A number of studies have shown that the dynamic monitoring of ctDNA load can provide insights into the detection of treatment response (19,40). Shorter PFS and OS can be associated with early ctDNA detection independent of confounding factors including age, stage, and histological subtype (41,42). We have employed an ultrasensitive liquid biopsy approach (TEC-SEQ) to serially evaluate patients with advanced NSCLC who have received tyrosine kinase inhibitors including erlotinib, afatinib, osimertinib, and mavelertinib (PF-06747775). Analyses of 28 patients revealed molecular responders had a near complete elimination of ctDNA (>98%) on therapy. Molecular non-responders with limited or no reduction of ctDNA levels experienced a statistically shorter PFS (1.6 vs. 13.7 mos, P<0.0001) detected approximately 4 weeks sooner than detection on CT imaging (22).

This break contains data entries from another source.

(* ===== verification/InterpreterSafety.v ===== *)
(** Safety of interpreting verified programs: no step faults, every step keeps the
    machine well-typed, and the instruction meter bounds the run. *)
From S2P Require Import Prelude.
From S2P Require Import Error.
From S2P Require Import Ebpf.
From S2P Require Import Program.
From S2P Require Import Verifier.
From S2P Require Import MemoryRegion.
From S2P Require Import MemoryMapping.
From S2P Require Import MappingSearch.
From S2P Require Import MappingAccess.
From S2P Require Import Executable.
From S2P Require Import Vm.
From S2P Require Import Interpreter.
Open Scope rust_scope.

(** * Well-typed machines *)

Definition regs_ok (regs : list Z) : Prop := length regs = 12%nat /\ Forall (in_u 64) regs.

Definition frame_ok (f : CallFrame) : Prop :=
  length f.(caller_saved_registers) = Z.to_nat SCRATCH_REGS /\
  Forall (in_u 64) f.(caller_saved_registers) /\ in_u 64 f.(frame_pointer) /\ in_u 64 f.(target_pc).

(** The configuration makes sense to the interpreter. *)
Record config_ok (config : Config) : Prop := {
  co_depth : 1 <= config.(max_call_depth) < 2 ^ 63;
  co_frame : 0 <= config.(stack_frame_size) < 2 ^ 63;
  co_meter : config.(enable_instruction_meter) = true;
}.

(** What the VM relies on from a built-in function: it leaves the memory mapping
    consistent, returns a [u64], and does not refill the meter. *)
Class RustOk `{ContextObject C} (rust : RustFunction C) : Prop :=
  rust_ok E c a1 a2 a3 a4 a5 mm hm :
    mem_inv hm mm -> Forall (in_u 64) [a1; a2; a3; a4; a5] ->
    exists r c' mm' hm', rust E c a1 a2 a3 a4 a5 mm hm = Ret (r, c', mm', hm') /\
      mem_inv hm' mm' /\ get_remaining c' <= get_remaining c /\
      match r with Ok value => in_u 64 value | Error _ => True end.

(** The machine, with at most [B] instructions left on the meter. *)
Record vm_ok `{ContextObject C} (config : Config) (B : Z) (vm : EbpfVm C) : Prop := {
  vo_registers : regs_ok vm.(registers);
  vo_frames : zlen vm.(call_frames) = config.(max_call_depth);
  vo_frames_ok : Forall frame_ok vm.(call_frames);
  vo_depth : 0 <= vm.(call_depth) <= config.(max_call_depth);
  vo_memory : mem_inv vm.(host_memory) vm.(memory_mapping);
  vo_loader : Program.config vm.(vm_loader) = Some config;
  vo_due : 0 <= vm.(due_insn_count) <= vm.(previous_instruction_meter);
  vo_meter : vm.(previous_instruction_meter) = get_remaining vm.(context_object);
  vo_bound : vm.(previous_instruction_meter) - vm.(due_insn_count) <= B;
}.
(* ===== verification/JitSafety.v ===== *)
(** Emission stays inside of the text section: every function of the JIT compiler that
    emits code, with a bound on the number of bytes, the anchors it needs, and the jumps it
    leaves for later. *)
From stdpp Require Import sorting.
From S2P Require Import Prelude Error Ebpf Program Executable Pages X86 Jit JitSubroutines JitCompile.
Open Scope list_scope.
Open Scope jit_scope.

(** * The length of an instruction *)

Definition size_bytes (size : OperandSize) : Z :=
  match size with S0 => 0 | S8 => 1 | S16 => 2 | S32 => 4 | S64 => 8 end.

(** At most this many bytes encode an instruction. *)
Definition x86_max (i : X86Instruction) : Z :=
  (if bool_decide (i.(x_size) = S16) then 1 else 0) + 1
  + (if i.(x_escape) =? 1 then 1 else if i.(x_escape) =? 2 then 2 else if i.(x_escape) =? 3 then 2 else 0) + 1
  + (if i.(x_modrm)
     then match i.(x_indirect) with None => 1 | Some _ => 6 end
     else 0)
  + size_bytes i.(x_imm_size).

(** The operand size is given and an offset is not relative to [RSP] or [R12]. *)
Definition x86_ok (i : X86Instruction) : bool :=
  negb (bool_decide (i.(x_size) = S0)) &&
  match i.(x_indirect) with
  | Some (Offset _) => negb i.(x_modrm) || negb (Z.land i.(x_second) 0x7 =? 4)
  | _ => true
  end.

Definition ins_ok {E} (e : Exec E X86Instruction) : bool :=
  match e with Ret i => x86_ok i | _ => false end.
Definition ins_max {E} (e : Exec E X86Instruction) : Z :=
  match e with Ret i => x86_max i | _ => 0 end.

Lemma zlen_variable_length (size : OperandSize) (data : Z) :
  zlen (variable_length size data) = size_bytes size.
Proof. unfold zlen. destruct size; cbn [variable_length]; rewrite ?length_le_bytes; done. Qed.

(** The addressing of an instruction: at most four bytes of displacement, and a SIB byte
    only with an index. *)
Lemma addressing_bound {E} (i : X86Instruction) :
  x86_ok i = true -> exists mode m x sib dsize d,
    addressing (E := E) i = Ret (mode, m, x, sib, dsize, d) /\
    match i.(x_indirect) with
    | Some _ => size_bytes dsize <= 4
    | None => size_bytes dsize = 0 /\ sib = mkSib 0 0 0
    end.
Proof.
  unfold x86_ok, addressing. intros [_ Hm]%andb_prop.
  destruct (x_modrm i); [|repeat eexists; destruct (x_indirect i); done].
  destruct (x_indirect i) as [[o|o idx sh]|].
  - cbn [negb orb] in Hm. apply negb_true_iff in Hm. rewrite Hm.
    destruct (fits_i8 o || _); repeat eexists; done.
  - destruct (fits_i8 o); repeat eexists; done.
  - repeat eexists; done.
Qed.

Lemma x86_bytes_bound {E} (i : X86Instruction) :
  x86_ok i = true -> exists bs, x86_bytes (E := E) i = Ret bs /\ zlen bs <= x86_max i.
Proof.
  intros Hok. destruct (addressing_bound (E := E) i Hok) as (mode & m & x & sib & dsize & d & Ha & Hd).
  unfold x86_ok in Hok. apply andb_prop in Hok as [Hs _]. apply negb_true_iff in Hs.
  unfold x86_bytes. rewrite Hs, Ha. cbn [exec_bind]. eexists. split; [reflexivity|].
  rewrite !zlen_app, !zlen_if, zlen_variable_length, !zlen_app, !zlen_if, zlen_variable_length.
  unfold x86_max.
  assert (forall b, zlen (le_bytes 2 b) = 2) as Hle by (intros; unfold zlen; by rewrite length_le_bytes).
  rewrite !Hle. change (zlen [?a]) with 1. change (zlen []) with 0.
  destruct (x_indirect i); [|destruct Hd as [-> ->]]; cbn [sib_scale sib_index sib_base];
    change (Z.lor (Z.lor (Z.shiftl 0 6) (Z.shiftl 0 3)) 0 =? 0) with true; cbv iota;
    repeat match goal with |- context [if ?b then _ else _] => destruct b end; lia.
Qed.

(** * What an emitter does *)

(** The fields that emitters of one guest instruction leave alone. *)
Record Frame := mkFrame {
  f_page_size : Z; f_pc_ptr : Z; f_text_ptr : Z; f_text_len : Z; f_pc_section : list Z; f_pc : Z;
  f_noop_range : Z; f_env_key : Z; f_key : Z;
}.

(** Jumps whose displacements lie between two offsets, one behind the other, with targets
    among [slots]. *)
Definition before (j1 j2 : Jump) : Prop := j1.(jump_location) + 4 <= j2.(jump_location).
Record jumps_between (lo hi slots : Z) (l : list Jump) : Prop := {
  jb_range : Forall (fun j => lo <= j.(jump_location) /\ j.(jump_location) + 4 <= hi /\
                              0 <= j.(jump_target_pc) < slots) l;
  jb_sorted : StronglySorted before l;
}.

Lemma jumps_between_nil (lo hi slots : Z) : jumps_between lo hi slots [].
Proof. split; constructor. Qed.

Lemma jumps_between_app (lo mid hi slots : Z) (l1 l2 : list Jump) :
  lo <= mid <= hi -> jumps_between lo mid slots l1 -> jumps_between mid hi slots l2 ->
  jumps_between lo hi slots (l1 ++ l2).
Proof.
  intros Hm [R1 S1] [R2 S2]. split.
  - apply Forall_app. split; (eapply Forall_impl; [eassumption|]); cbn; intros j; lia.
  - apply StronglySorted_app_2; [|done..]. intros j1 j2 H1 H2. unfold before.
    rewrite Forall_forall in R1, R2. specialize (R1 _ H1). specialize (R2 _ H2). cbn in *. lia.
Qed.

Section Emits.
Context `{Rnd : Rand} `{Host : JitHost}.

Definition frame (s : JitCompiler) : Frame :=
  mkFrame s.(jit_page_size) s.(jit_pc_ptr) s.(jit_text_ptr) s.(jit_text_len) s.(jit_pc_section) s.(jit_pc)
    s.(noop_range) s.(runtime_environment_key) s.(immediate_value_key).

(** The keys, the program counter and the section are in range: a counter leaves a table of
    offsets that fits, so that counters and their differences fit [i32]. *)
Record frame_ok (F : Frame) : Prop := {
  fo_env : - 2 ^ 27 <= F.(f_env_key) < 2 ^ 27;
  fo_key : in_s 64 F.(f_key);
  fo_pc : 0 <= F.(f_pc) < 2 ^ 30;
  fo_len : 0 <= F.(f_text_len) <= 2 ^ 31;
  fo_slots : zlen F.(f_pc_section) < 2 ^ 30;
  fo_entries : Forall (fun e => 0 <= e < F.(f_text_len)) F.(f_pc_section);
}.

(** Anchors are offsets in the code; those of [A] are set. *)
Record anchors_ok (A : list Z) (s : JitCompiler) : Prop := {
  ao_count : zlen s.(anchors) = ANCHOR_COUNT;
  ao_set : Forall (fun a => exists d, s.(anchors) !! Z.to_nat a = Some (Some d)) A;
  ao_range : forall i d, s.(anchors) !! i = Some (Some d) -> 0 <= d <= offset_in_text_section s;
}.

(** [s'] is [s] after at most [n] bytes more, with new jumps inside of these bytes. *)
Record extends (n : Z) (s s' : JitCompiler) : Prop := {
  ex_frame : frame s' = frame s;
  ex_code : exists data, s'.(jit_code) = s.(jit_code) ++ data /\ zlen data <= n;
  ex_jumps : exists l, s'.(text_section_jumps) = s.(text_section_jumps) ++ l /\
    jumps_between (offset_in_text_section s) (offset_in_text_section s') (zlen s.(jit_pc_section)) l;
  ex_count : zlen s'.(anchors) = zlen s.(anchors);
  ex_anchors : forall i d, s.(anchors) !! i = Some (Some d) -> exists d', s'.(anchors) !! i = Some (Some d');
  ex_range : (forall i d, s.(anchors) !! i = Some (Some d) -> 0 <= d <= offset_in_text_section s) ->
    forall i d, s'.(anchors) !! i = Some (Some d) -> 0 <= d <= offset_in_text_section s';
  ex_validation : s'.(last_instruction_meter_validation_pc) = s.(last_instruction_meter_validation_pc)
    \/ s'.(last_instruction_meter_validation_pc) = s.(jit_pc);
}.

Lemma extends_offset (n : Z) (s s' : JitCompiler) :
  extends n s s' -> offset_in_text_section s <= offset_in_text_section s' <= offset_in_text_section s + n.
Proof.
  intros [_ (data & Hc & Hd) _ _ _ _ _]. unfold offset_in_text_section. rewrite Hc, zlen_app.
  pose proof (zlen_nonneg data). lia.
Qed.

Lemma extends_refl (s : JitCompiler) : extends 0 s s.
Proof.
  split; [done| | |done| |done|by left].
  - exists []. by rewrite app_nil_r.
  - exists []. rewrite app_nil_r. split; [done|apply jumps_between_nil].
  - intros i d ->. by eexists.
Qed.

Lemma extends_trans (n m : Z) (s1 s2 s3 : JitCompiler) :
  extends n s1 s2 -> extends m s2 s3 -> extends (n + m) s1 s3.
Proof.
  intros H1 H2. pose proof (extends_offset _ _ _ H1) as Ho1. pose proof (extends_offset _ _ _ H2) as Ho2.
  destruct H1 as [F1 (d1 & C1 & N1) (l1 & J1 & L1) A1 S1 R1 V1], H2 as [F2 (d2 & C2 & N2) (l2 & J2 & L2) A2 S2 R2 V2].
  assert (s2.(jit_pc_section) = s1.(jit_pc_section) /\ s2.(jit_pc) = s1.(jit_pc)) as [Hp Hpc] by (by injection F1).
  split.
  - by rewrite F2.
  - exists (d1 ++ d2). rewrite C2, C1, <-app_assoc, zlen_app. split; [done|lia].
  - exists (l1 ++ l2). rewrite J2, J1, <-app_assoc. split; [done|]. rewrite Hp in L2.
    apply (jumps_between_app _ (offset_in_text_section s2)); [lia|done|done].
  - by rewrite A2.
  - intros i d Hi. apply S1 in Hi as [d' Hd']. by apply (S2 i d').
  - intros Hr. by apply R2, R1.
  - rewrite <-Hpc. destruct V2 as [-> | ->]; [rewrite Hpc; exact V1|by right].
Qed.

Circulating tumor DNA has been detected in urine, and drug induced apoptosis has been modeled within days of TKI treatment in patients with detectable EGFR mutations. In a proof of concept study, we identified an initial spike within the first week of therapy followed by a significant decrease in the number of copies detected from baseline within a week. This work demonstrates that frequent ctDNA sampling may enable early evaluation of patient response or progression (43).

In a separate study, changes in EGFR mutation have been shown to correlate with early clinical response prediction to EGFR TKIs. EGFR-mutated tumors with ctDNA testing at baseline and serially during erlotinib therapy showed a decrease in 95% of cases. The rate of the decrease in ctDNA fraction correlated with radiological response (P<0.0001). The patients with rapid decrease in ctDNA fraction (>50–70%) had longer progression free survival (44).

Recent data from the FLAURA first line osimertinib study of 489 patients showed that the clearance of ctDNA at weeks 3 or 6 was associated with a longer PFS than those patients in whom there was no clearance of ctDNA. Plasma ctDNA analysis of treatment naïve patients with stage III/IV NSCLC were evaluated by ddPCR. EGFR mutation analysis was done at baseline, week 3, and week 6 after EGFR-TKI therapy. Early clearance of plasma EGFR mutation after EGFR-TKI therapy was associated with improved PFS. Patients with detectable baseline plasma ctDNA had shorter PFS than those without detectable EGFR mutation (45). The integration of ctDNA analyses in clinical trials to understand their correlation with clinical outcomes is an ongoing path forward.

Conclusions

There has been a pressing need for a highly sensitive and reliable non-invasive liquid biopsy strategy for screening and resistance monitoring. EGFR testing and tracking through serial ctDNA plasma analyses is being utilized for initial genotyping and resistance monitoring. Plasma assays are being increasingly utilized when tissue is not available. These tests may have high sensitivities and specificities, and several studies are ongoing demonstrating concordance with tissue testing. There has been integration of ctDNA analyses in clinical trials as endpoints to track with response. The development of additional assays will further improve our knowledge of drug resistance, clonal evolution, and combinatorial therapeutic strategies forward.